Konzentrationsprobleme, die durch äußere Umstände bedingt sind

Bei Wettkämpfen, die ein mehr oder weniger bekanntes Teilnehmerfeld und Publikum haben, entwickeln manche Spieler einen besonderen Ehrgeiz – insbesondere im Hinblick auf die Gegenwart der Zuschauer. Ein derartiges demonstrations- und/oder repräsentationssüchtiges Verhalten hat auch immer zur Folge, daß sich Mängel in der geistigen Haltung während des Spiels bemerkbar machen.

 

Andererseits: Kommt ein Spieler erstmals in eine Mannschaft, nimmt er erstmals an einem Wettkampf teil, so entwickelt sich in ihm häufig das Gefühl und die Bemühung, nicht negativ auffallen zu wollen bzw. sich nicht zu blamieren.

 

Der Akteur muß begreifen, daß er es immer nur selbst ist, der dort spielt – gänzlich unabhängig von Qualität und Quantität der Wettkampfteilnehmer bzw. des Publikums.

 

Unabhängig von äußeren Umständen, muß der Spieler versuchen, sein Spiel zu spielen; es so zu reproduzieren, wie er es sich automatisiert (erarbeitet/antrainiert) hat. Er sollte ausschließlich sich und sein spielerisches Vermögen in den Mittelpunkt seiner Betrachtungen stellen.

 

Ähnliche Gemütsbewegungen treten bei Spielern oftmals auch auf, wenn lobende oder kritische Bemerkungen/Verhaltensweisen sinnlich wahrgenommen werden.
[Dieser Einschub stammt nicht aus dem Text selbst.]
(** A line read at a DST time prompt is not accepted, in one of three
    ways; [vars'] is what the local variables hold afterwards. *)
Inductive dst_input_rejected (f : fetched) (vars : Z * Z * Z * Z)
    : Z * Z * Z * Z -> Prop :=
| input_timed_out :
    f_rslt f = CY_SCB_UART_BAD_PARAM ->
    dst_input_rejected f vars vars
| input_misseparated :
    f_rslt f = CY_SCB_UART_SUCCESS ->
    f_space_count f <> MIN_SPACE_KEY_COUNT_DST_TIME ->
    dst_input_rejected f vars vars
| input_invalid : forall hour mday month year,
    f_rslt f = CY_SCB_UART_SUCCESS ->
    f_space_count f = MIN_SPACE_KEY_COUNT_DST_TIME ->
    sscanf4 (f_buffer f) vars = Some (hour, mday, month, year) ->
    validate_date_time 0 0 hour mday month year = Some false ->
    dst_input_rejected f vars (hour, mday, month, year).

(** A line read at the set-time prompt came in before the timeout and is
    refused: its space count is not five, or the variables after sscanf
    fail validation. *)
Inductive time_input_refused (f : fetched) (uninit : Z * Z * Z * Z * Z * Z)
    : Prop :=
| time_misseparated :
    f_rslt f = CY_SCB_UART_SUCCESS ->
    f_space_count f <> MIN_SPACE_KEY_COUNT_NEW_TIME ->
    time_input_refused f uninit
| time_invalid : forall hour min sec mday month year,
    f_rslt f = CY_SCB_UART_SUCCESS ->
    f_space_count f = MIN_SPACE_KEY_COUNT_NEW_TIME ->
    sscanf6 (f_buffer f) uninit = Some (hour, min, sec, mday, month, year) ->
    validate_date_time sec min hour mday month year = Some false ->
    time_input_refused f uninit.

(** One pass of the [for (;;)] loop of [main].  [cmd] is main's local; it
    keeps its value from pass to pass.  The clock is read with interrupts
    masked (Cy_SysLib_EnterCriticalSection / ExitCriticalSection), then
    [construct_time_format] fills [date_time] from [current_time] and
    [century_data]; the pass goes wrong there when the month read from the
    clock indexes CUMULATIVE_DAYS outside the table.  strftime and printf
    put the text of [date_time] on the console: the event [ShowClock]
    records the two globals [date_time] was computed from. *)
Definition main_loop_body (uninit : Z * Z * Z * Z * Z * Z) (cmd : Z) : M Z :=
  savedIntrStatus <- gets irq_enabled;;
  modify (set_irq_enabled false);;
  Cy_RTC_GetDateAndTime;;
  modify (set_irq_enabled savedIntrStatus);;
  date_time <- construct_time_format Cy_RTC_IsLeapYear;;
  modify (fun s => say [ShowClock (current_time s) (century_data s)] s);;
  '(rslt, cmd') <- get_character UART_TIMEOUT_MS cmd;;
  (if uart_ok rslt then
     if RTC_CMD_SET_DATE_TIME =? cmd' then
       printf MsgCmdSetTime;; set_new_time INPUT_TIMEOUT_MS uninit
     else if RTC_CMD_CONFIG_DST =? cmd' then
       printf MsgCmdConfigDst;; set_dst_feature INPUT_TIMEOUT_MS
     else ret tt
   else ret tt);;
  ret cmd'.

(** [passes] passes of the loop. *)
Fixpoint main_loop (passes : nat) (uninit : Z * Z * Z * Z * Z * Z) (cmd : Z)
    : M unit :=
  match passes with
  | O => ret tt
  | S passes' =>
      cmd' <- main_loop_body uninit cmd;;
      main_loop passes' uninit cmd'
  end.

End Flows.

(** The schedule the disable action commits. *)
Definition null_schedule : cy_stc_rtc_dst_t :=
  mkDst canonical_null_rule canonical_null_rule.

(** The state after the clock was read and the schedule in [dst_time] was
    handed to Cy_RTC_EnableDstTime. *)
Definition dst_committed (s : state) : state :=
  set_rtc_replies (tl (rtc_replies s))
    (set_rtc_log (rtc_log s ++ [EnableDstTime (dst_time s) (rtc_clock s)])
       (set_current_time (rtc_clock s) s)).

(** How a commit of the schedule ends, [s] being the state after the call
    to Cy_RTC_EnableDstTime: on CY_RSLT_SUCCESS the flag is set to [flag] and
    [done] is printed, on any other status [handle_error] parks the program
    with interrupts off. *)
Definition dst_commit_outcome (flag : Z) (done : message) (s : state)
    : outcome unit :=
  if CY_RSLT_SUCCESS =? next_rtc_reply s
  then Ret tt (say [Print done] (set_dst_data_flag flag (dst_committed s)))
  else Parked (set_irq_enabled false (dst_committed s)).

(** The state with the DST menu on the console: the status line (after a
    fresh reading of the clock when DST is enabled) and the four command
    lines. *)
Definition dst_menu_shown (s : state) : state :=
  let enabled := DST_ENABLED_FLAG =? dst_data_flag s in
  say [Print (if enabled
              then if rtc_dst_active s then MsgDstStatusActive
                   else MsgDstStatusInactive
              else MsgDstStatusDisabled);
       Print MsgAvailableDstCommands; Print MsgEnableDstOption;
       Print MsgDisableDstOption; Print MsgQuitDstOption]
    (set_current_time (if enabled then rtc_clock s else current_time s) s).

(** The state with the format question on the console. *)
Definition dst_format_asked (s : state) : state :=
  say [Print MsgEnterDstFormat; Print MsgFixedFormatOption;
       Print MsgRelativeFormatOption] s.

(** The state in which the enable flow asks for the start time: the menu
    and the format question are on the console and the two answers are off
    the receive line, which is left at [rx]. *)
Definition dst_enable_begun (rx : list Z) (s : state) : state :=
  set_uart_rx rx (dst_format_asked (dst_menu_shown s)).

(** The state after a prompt [prompt] and the line [f] read at it. *)
Definition line_read (prompt : message) (f : fetched) (s : state) : state :=
  say (Print prompt :: map Echo (f_echo f) ++ [Print MsgNewline])
    (set_uart_rx (f_rx f) s).

(** What a prompt answers to a line it does not accept. *)
Definition rejection_message (f : fetched) : message :=
  if uart_ok (f_rslt f) then MsgInvalidValues else MsgTimeout.

(** ** Concrete runs *)

(** The program when it enters the loop of [main]: [century_data] is 2000,
    the statics [current_time] and [dst_time] are still zero-initialised
    (CY_RTC_DST_RELATIVE is the zero of its enumeration), the flag of
    [set_dst_feature] is at its initial zero, interrupts are on and nothing is
    printed or committed yet; [rx] is what the operator will type and
    [replies] how the driver will answer the commits.  The clock stands at
    09:15:30 on Saturday 14 June 2025. *)
Definition boot_state (rx replies : list Z) : state :=
  {| century_data := 2000;
     current_time := mkRtcConfig 0 0 0 0 0 0 0;
     dst_time := mkDst (mkDstFormat CY_RTC_DST_RELATIVE 0 0 0 0 0)
                       (mkDstFormat CY_RTC_DST_RELATIVE 0 0 0 0 0);
     dst_data_flag := DST_DISABLED_FLAG;
     uart_rx := rx;
     rtc_clock := mkRtcConfig 30 15 9 14 6 25 7;
     rtc_dst_active := false;
     rtc_replies := replies;
     irq_enabled := true;
     console := [];
     rtc_log := [] |}.
(** * HCI ECC manager register defines ([rtl/ecc/ECC.h])

    The header is pure preprocessor text: an include guard, a C++ linkage
    guard and five constants (the register width and four register
    offsets).  The development keeps the header as
    the lines of the file, lexes them into preprocessing directives and runs
    them through a small model of the C preprocessor (the subset the header
    uses: [#ifndef], [#ifdef], [#endif], object-like [#define], text lines
    with the replacement of object-like macros, and [//] comments).  The
    register block of the specification is then read back from the macro
    environment the header leaves behind. *)

From Stdlib Require Import List String Ascii ZArith Bool Lia.
Import ListNotations.
Local Open Scope string_scope.

(** ** The source text *)

Module Header.

(** The double-quote character (ASCII 34), used by the linkage line. *)
Definition dquote : string := String "034"%char EmptyString.

(** [rtl/ecc/ECC.h], line by line (28 lines). *)
Definition ECC_h : list string :=
  [ "// Generated register defines for HCI_ECC_manager"
  ; ""
  ; "#ifndef _HCI_ECC_MANAGER_REG_DEFS_"
  ; "#define _HCI_ECC_MANAGER_REG_DEFS_"
  ; ""
  ; "#ifdef __cplusplus"
  ; "extern " ++ dquote ++ "C" ++ dquote ++ " {"
  ; "#endif"
  ; "// Register width"
  ; "#define HCI_ECC_MANAGER_PARAM_REG_WIDTH 32"
  ; ""
  ; "// Correctable errors on data caught by ecc on interconnect"
  ; "#define HCI_ECC_MANAGER_DATA_CORRECTABLE_ERRORS_REG_OFFSET 0x0"
  ; ""
  ; "// Uncorrectable errors on data caught by ecc on interconnect"
  ; "#define HCI_ECC_MANAGER_DATA_UNCORRECTABLE_ERRORS_REG_OFFSET 0x4"
  ; ""
  ; "// Correctable errors caught on metadata by ecc on interconnect"
  ; "#define HCI_ECC_MANAGER_METADATA_CORRECTABLE_ERRORS_REG_OFFSET 0x8"
  ; ""
  ; "// Uncorrectable errors caught on metadata by ecc on interconnect"
  ; "#define HCI_ECC_MANAGER_METADATA_UNCORRECTABLE_ERRORS_REG_OFFSET 0xc"
  ; ""
  ; "#ifdef __cplusplus"
  ; "}  // extern " ++ dquote ++ "C" ++ dquote
  ; "#endif"
  ; "#endif  // _HCI_ECC_MANAGER_REG_DEFS_"
  ; "// End generated register defines for HCI_ECC_manager" ].

(** The names the header introduces. *)
Definition guard_name : string := "_HCI_ECC_MANAGER_REG_DEFS_".
Definition cplusplus_name : string := "__cplusplus".
Definition block_name : string := "HCI_ECC_MANAGER".
(** * The sweep and trial controllers of [scripts/mlp_loop_combined.py]

    A shallow embedding of [run_experiment], [experiment_loop] and the grid of
    [main], and the properties of the specification that concern them.

    The script is sequential Python that drives a number of collaborators
    (numpy's process-wide generator, the [learning2learn] package, Keras,
    the file system, [sys.stdout]).  It is embedded as a state-and-error
    monad over an explicit store, which also logs every call that leaves the
    script as an event, so that statements about *when* and *with what* a
    collaborator is called can be read off the event log. *)

From Stdlib Require Import ZArith Lia Ascii.
From stdpp Require Import base option list gmap strings pretty fin_maps.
Der Spieler sollte versuchen, dem gleichmütig gegenüber zu stehen, auf sein eigenes Können und spielerisches Vermögen voll zu vertrauen und seine Aktion im entsprechenden Moment ganz unabhängig von solchen äußeren Beeinträchtigungen mental aufzubauen und - wie im Training automatisiert - zu Ende führen.

 

Für jeden Spieler ist es unbedingt wichtig, daß er neben den technischen und taktischen Schwierigkeiten des Spiels auch in der Lage ist, solche psychologischen Probleme zu erkennen und zu bearbeiten. Er sollte sich darum im Anschluß an einen Wettkampf nicht scheuen, mit anderen darüber zu sprechen und Erfahrungen auszutauschen, wie man derartigen Phänomenen begegnen kann.

 

Ein Trainer/Mannschaftsführer/erfahrener Mitspieler sollte daher nicht nur entsprechende Strategien in bezug auf die technische und/oder taktische Korrektur kennen, sondern auch in der Lage sein, solche für seelische Haltungen anzuwenden. Dies kann mit Methoden, wie z.B. einer individuellen, ganz persönlichen Gesprächsführung oder einer individuellen, ganz persönlichen Verhaltensmodifikation geschehen.